## Supplied material

--------------------------------------------------

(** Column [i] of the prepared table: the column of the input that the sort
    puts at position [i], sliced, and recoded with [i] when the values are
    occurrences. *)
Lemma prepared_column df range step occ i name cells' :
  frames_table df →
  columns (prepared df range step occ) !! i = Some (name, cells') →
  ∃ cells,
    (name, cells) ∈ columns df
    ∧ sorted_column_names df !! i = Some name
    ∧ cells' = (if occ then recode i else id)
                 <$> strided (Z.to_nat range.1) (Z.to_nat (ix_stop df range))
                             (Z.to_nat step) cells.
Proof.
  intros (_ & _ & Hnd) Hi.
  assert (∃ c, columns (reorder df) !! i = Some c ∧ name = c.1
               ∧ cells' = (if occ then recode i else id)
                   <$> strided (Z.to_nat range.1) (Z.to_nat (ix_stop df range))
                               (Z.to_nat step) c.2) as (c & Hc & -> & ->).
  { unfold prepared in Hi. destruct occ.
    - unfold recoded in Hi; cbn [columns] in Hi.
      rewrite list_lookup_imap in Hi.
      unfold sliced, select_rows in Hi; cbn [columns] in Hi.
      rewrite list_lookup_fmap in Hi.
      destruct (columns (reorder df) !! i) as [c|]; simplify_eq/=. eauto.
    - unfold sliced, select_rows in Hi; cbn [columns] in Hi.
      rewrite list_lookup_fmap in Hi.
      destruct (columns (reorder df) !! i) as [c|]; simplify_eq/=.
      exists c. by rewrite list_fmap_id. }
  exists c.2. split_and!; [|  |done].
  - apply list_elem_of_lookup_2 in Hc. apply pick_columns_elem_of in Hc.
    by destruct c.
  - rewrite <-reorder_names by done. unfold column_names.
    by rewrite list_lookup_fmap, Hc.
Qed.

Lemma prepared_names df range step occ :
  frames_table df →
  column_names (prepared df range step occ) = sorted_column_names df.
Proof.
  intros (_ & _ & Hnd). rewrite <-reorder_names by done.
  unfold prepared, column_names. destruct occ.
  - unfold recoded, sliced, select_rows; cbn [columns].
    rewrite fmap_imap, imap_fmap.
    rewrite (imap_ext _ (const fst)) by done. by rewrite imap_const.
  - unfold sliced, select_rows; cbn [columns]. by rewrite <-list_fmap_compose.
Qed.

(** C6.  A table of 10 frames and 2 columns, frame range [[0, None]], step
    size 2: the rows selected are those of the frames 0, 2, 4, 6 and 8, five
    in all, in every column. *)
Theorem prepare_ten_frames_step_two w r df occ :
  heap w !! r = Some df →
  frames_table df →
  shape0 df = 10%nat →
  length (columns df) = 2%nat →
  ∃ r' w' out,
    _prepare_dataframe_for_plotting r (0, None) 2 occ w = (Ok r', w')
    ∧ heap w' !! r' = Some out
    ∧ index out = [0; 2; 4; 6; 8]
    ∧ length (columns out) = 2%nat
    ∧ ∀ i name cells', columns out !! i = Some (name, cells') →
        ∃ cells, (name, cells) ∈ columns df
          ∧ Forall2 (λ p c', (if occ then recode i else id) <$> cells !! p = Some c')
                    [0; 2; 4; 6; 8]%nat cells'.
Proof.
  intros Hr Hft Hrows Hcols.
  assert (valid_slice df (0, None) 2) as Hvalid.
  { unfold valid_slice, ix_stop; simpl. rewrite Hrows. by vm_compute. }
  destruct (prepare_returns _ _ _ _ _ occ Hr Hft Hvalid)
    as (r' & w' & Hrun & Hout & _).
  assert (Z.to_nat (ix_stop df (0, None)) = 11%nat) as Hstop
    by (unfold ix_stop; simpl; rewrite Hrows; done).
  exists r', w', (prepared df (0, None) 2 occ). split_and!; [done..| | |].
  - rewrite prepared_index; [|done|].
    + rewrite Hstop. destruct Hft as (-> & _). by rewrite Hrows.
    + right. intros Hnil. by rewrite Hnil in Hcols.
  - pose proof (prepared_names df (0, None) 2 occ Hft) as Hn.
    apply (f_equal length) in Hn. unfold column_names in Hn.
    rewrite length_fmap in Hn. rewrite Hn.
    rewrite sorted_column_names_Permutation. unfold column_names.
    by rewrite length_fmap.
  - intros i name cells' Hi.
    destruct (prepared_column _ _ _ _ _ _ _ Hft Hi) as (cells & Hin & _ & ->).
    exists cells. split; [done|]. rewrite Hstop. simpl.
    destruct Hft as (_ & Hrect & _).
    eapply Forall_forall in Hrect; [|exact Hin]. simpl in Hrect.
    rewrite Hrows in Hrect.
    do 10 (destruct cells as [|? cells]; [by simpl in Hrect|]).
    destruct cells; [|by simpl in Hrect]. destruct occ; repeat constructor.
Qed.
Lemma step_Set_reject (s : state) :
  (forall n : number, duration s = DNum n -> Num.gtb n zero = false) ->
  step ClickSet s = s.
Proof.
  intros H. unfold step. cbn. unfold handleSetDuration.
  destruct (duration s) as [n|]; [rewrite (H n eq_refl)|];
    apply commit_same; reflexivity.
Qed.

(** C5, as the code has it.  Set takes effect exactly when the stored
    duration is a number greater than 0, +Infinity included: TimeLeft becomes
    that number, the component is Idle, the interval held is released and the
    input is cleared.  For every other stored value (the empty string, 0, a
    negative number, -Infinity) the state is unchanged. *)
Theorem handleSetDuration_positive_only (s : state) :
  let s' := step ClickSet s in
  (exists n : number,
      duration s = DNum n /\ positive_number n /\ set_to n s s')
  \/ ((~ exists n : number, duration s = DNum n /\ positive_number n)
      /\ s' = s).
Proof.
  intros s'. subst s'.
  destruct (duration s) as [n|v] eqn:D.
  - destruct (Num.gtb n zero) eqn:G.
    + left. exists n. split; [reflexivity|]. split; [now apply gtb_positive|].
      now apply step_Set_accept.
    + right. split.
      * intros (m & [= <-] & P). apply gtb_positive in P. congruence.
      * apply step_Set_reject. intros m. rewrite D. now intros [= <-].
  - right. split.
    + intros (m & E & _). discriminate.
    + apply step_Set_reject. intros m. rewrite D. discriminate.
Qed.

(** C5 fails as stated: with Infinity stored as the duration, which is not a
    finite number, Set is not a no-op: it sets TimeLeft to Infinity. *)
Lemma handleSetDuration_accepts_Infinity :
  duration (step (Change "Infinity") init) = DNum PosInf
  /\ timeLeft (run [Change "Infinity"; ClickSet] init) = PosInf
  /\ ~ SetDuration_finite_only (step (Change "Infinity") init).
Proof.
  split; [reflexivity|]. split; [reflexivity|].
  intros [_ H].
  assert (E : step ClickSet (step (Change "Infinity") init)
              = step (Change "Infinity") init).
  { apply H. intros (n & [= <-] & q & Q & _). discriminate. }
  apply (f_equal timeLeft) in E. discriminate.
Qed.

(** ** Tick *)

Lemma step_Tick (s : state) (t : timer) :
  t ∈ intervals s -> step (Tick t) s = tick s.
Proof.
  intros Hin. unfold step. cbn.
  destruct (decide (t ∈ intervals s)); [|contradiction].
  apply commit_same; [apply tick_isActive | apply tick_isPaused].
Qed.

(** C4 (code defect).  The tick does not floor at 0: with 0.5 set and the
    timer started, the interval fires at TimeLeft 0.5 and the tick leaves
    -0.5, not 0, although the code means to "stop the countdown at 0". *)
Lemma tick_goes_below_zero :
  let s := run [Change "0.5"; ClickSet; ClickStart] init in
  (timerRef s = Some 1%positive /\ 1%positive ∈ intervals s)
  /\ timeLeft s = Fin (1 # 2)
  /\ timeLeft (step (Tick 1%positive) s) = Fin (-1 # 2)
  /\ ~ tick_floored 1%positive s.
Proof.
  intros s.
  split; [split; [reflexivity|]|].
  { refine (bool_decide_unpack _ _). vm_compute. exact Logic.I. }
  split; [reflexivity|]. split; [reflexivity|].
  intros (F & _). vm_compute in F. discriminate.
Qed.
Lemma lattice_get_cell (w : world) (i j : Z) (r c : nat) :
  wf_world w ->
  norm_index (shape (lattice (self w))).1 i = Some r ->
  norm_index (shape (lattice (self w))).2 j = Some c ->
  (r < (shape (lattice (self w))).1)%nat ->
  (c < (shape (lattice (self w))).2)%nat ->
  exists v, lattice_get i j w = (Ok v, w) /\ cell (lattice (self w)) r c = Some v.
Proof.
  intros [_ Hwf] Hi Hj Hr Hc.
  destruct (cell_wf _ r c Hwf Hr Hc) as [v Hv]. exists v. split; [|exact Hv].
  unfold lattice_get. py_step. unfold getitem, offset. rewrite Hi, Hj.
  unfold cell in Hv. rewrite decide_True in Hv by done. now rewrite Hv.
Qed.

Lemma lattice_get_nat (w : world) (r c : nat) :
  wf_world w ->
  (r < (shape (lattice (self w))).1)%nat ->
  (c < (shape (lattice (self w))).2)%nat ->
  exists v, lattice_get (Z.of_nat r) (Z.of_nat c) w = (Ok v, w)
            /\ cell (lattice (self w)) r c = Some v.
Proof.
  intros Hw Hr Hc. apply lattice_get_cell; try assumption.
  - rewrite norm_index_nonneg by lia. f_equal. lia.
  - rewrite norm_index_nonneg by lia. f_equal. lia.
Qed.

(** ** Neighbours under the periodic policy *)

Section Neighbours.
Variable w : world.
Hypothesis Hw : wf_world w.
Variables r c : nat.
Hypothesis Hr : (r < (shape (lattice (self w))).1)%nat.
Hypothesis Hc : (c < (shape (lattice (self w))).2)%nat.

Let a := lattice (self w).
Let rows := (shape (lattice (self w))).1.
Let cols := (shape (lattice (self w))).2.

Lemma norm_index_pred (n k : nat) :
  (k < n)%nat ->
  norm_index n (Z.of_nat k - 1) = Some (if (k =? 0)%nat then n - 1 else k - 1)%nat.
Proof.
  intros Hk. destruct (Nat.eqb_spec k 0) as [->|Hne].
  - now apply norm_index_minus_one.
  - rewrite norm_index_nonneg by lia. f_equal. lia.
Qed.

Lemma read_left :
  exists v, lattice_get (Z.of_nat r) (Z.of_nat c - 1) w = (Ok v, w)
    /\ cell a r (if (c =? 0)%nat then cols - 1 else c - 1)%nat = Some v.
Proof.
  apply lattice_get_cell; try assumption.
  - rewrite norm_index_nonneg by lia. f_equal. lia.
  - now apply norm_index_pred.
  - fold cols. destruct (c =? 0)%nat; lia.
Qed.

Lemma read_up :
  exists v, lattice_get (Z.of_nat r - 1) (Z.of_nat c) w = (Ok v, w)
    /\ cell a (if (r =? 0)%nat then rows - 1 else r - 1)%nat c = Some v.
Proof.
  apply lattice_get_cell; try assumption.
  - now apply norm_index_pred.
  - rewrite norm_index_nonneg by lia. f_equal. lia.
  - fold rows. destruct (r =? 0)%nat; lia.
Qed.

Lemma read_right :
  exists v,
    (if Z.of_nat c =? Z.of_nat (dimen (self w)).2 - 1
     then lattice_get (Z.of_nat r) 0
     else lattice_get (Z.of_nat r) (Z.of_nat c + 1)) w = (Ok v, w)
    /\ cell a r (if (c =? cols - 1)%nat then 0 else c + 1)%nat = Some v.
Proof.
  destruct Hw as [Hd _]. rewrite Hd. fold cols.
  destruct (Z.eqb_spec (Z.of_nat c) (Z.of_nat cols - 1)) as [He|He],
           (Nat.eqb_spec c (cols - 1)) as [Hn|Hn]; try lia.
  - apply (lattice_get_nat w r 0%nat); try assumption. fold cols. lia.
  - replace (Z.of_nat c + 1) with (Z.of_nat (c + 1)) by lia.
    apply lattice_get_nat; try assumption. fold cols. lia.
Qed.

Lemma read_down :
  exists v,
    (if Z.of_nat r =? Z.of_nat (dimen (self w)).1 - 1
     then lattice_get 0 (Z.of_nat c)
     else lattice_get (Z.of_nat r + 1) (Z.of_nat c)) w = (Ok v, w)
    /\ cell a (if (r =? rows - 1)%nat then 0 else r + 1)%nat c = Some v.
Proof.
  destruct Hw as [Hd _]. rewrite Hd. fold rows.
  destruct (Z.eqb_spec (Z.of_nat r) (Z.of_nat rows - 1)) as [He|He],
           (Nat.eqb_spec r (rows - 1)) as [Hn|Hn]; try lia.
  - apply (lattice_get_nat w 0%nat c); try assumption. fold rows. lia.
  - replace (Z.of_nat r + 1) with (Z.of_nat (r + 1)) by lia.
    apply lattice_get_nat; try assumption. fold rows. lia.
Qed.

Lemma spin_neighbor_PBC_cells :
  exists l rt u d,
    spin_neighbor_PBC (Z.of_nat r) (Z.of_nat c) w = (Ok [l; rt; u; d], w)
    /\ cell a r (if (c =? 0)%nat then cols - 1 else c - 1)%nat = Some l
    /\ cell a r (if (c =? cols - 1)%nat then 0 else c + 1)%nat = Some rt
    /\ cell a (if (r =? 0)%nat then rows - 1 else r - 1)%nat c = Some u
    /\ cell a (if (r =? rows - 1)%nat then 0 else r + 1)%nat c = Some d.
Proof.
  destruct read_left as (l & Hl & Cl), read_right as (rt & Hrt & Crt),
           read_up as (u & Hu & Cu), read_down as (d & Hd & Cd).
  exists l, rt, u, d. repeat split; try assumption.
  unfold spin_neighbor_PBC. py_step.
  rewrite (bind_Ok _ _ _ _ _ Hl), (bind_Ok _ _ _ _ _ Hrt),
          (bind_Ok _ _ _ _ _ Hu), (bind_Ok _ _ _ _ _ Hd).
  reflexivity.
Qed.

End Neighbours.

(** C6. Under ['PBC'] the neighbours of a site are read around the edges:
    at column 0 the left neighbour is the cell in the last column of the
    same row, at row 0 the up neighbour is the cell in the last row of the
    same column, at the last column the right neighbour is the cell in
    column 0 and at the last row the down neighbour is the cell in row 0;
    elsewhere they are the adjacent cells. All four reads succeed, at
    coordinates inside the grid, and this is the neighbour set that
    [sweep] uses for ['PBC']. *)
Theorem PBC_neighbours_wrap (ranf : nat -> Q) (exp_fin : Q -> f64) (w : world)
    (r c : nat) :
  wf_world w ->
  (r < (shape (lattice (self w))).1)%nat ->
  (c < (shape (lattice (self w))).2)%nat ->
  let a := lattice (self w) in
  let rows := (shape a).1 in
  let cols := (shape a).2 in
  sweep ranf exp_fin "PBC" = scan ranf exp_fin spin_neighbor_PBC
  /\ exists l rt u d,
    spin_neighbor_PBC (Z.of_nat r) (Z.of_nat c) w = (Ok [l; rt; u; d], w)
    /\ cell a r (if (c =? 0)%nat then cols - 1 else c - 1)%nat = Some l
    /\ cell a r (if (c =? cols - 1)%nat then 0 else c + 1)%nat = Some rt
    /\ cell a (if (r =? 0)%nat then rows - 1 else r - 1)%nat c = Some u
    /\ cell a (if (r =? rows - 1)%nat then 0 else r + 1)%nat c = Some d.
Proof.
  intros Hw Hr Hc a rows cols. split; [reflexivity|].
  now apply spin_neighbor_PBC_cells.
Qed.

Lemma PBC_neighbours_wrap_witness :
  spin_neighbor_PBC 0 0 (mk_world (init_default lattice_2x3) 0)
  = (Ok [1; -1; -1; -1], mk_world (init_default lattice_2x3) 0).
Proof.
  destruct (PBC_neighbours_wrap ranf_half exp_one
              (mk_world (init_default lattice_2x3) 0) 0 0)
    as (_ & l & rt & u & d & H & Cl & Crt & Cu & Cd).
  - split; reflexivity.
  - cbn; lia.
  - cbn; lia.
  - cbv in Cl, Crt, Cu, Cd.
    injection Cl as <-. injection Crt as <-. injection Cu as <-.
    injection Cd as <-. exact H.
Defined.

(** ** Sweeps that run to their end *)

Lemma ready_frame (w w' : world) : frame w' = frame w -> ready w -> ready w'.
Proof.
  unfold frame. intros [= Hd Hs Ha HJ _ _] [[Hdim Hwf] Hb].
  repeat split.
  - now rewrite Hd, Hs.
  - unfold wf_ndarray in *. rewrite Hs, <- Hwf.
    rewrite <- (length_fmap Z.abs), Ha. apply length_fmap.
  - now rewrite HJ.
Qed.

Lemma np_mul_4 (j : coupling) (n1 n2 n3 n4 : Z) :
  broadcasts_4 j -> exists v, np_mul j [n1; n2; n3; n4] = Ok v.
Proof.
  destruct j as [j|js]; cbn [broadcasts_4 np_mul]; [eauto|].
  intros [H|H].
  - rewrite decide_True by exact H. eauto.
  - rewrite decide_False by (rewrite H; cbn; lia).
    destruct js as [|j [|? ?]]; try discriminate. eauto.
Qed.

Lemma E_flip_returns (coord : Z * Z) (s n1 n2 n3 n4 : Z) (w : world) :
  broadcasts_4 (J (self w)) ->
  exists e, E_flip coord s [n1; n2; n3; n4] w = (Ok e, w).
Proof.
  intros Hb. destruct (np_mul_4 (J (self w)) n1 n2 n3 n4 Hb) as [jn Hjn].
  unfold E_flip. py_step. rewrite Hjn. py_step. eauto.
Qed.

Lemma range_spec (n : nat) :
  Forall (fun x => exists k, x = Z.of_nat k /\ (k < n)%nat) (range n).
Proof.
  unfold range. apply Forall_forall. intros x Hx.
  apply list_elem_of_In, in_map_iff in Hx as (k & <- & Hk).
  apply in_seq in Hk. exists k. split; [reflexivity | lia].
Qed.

--------------------------------------------------

## Work to complete
Wherever the string "intervals" appears in the data above, report the whole line.

## Output below
  t ∈ intervals s -> step (Tick t) s = tick s.
  destruct (decide (t ∈ intervals s)); [|contradiction].
  (timerRef s = Some 1%positive /\ 1%positive ∈ intervals s)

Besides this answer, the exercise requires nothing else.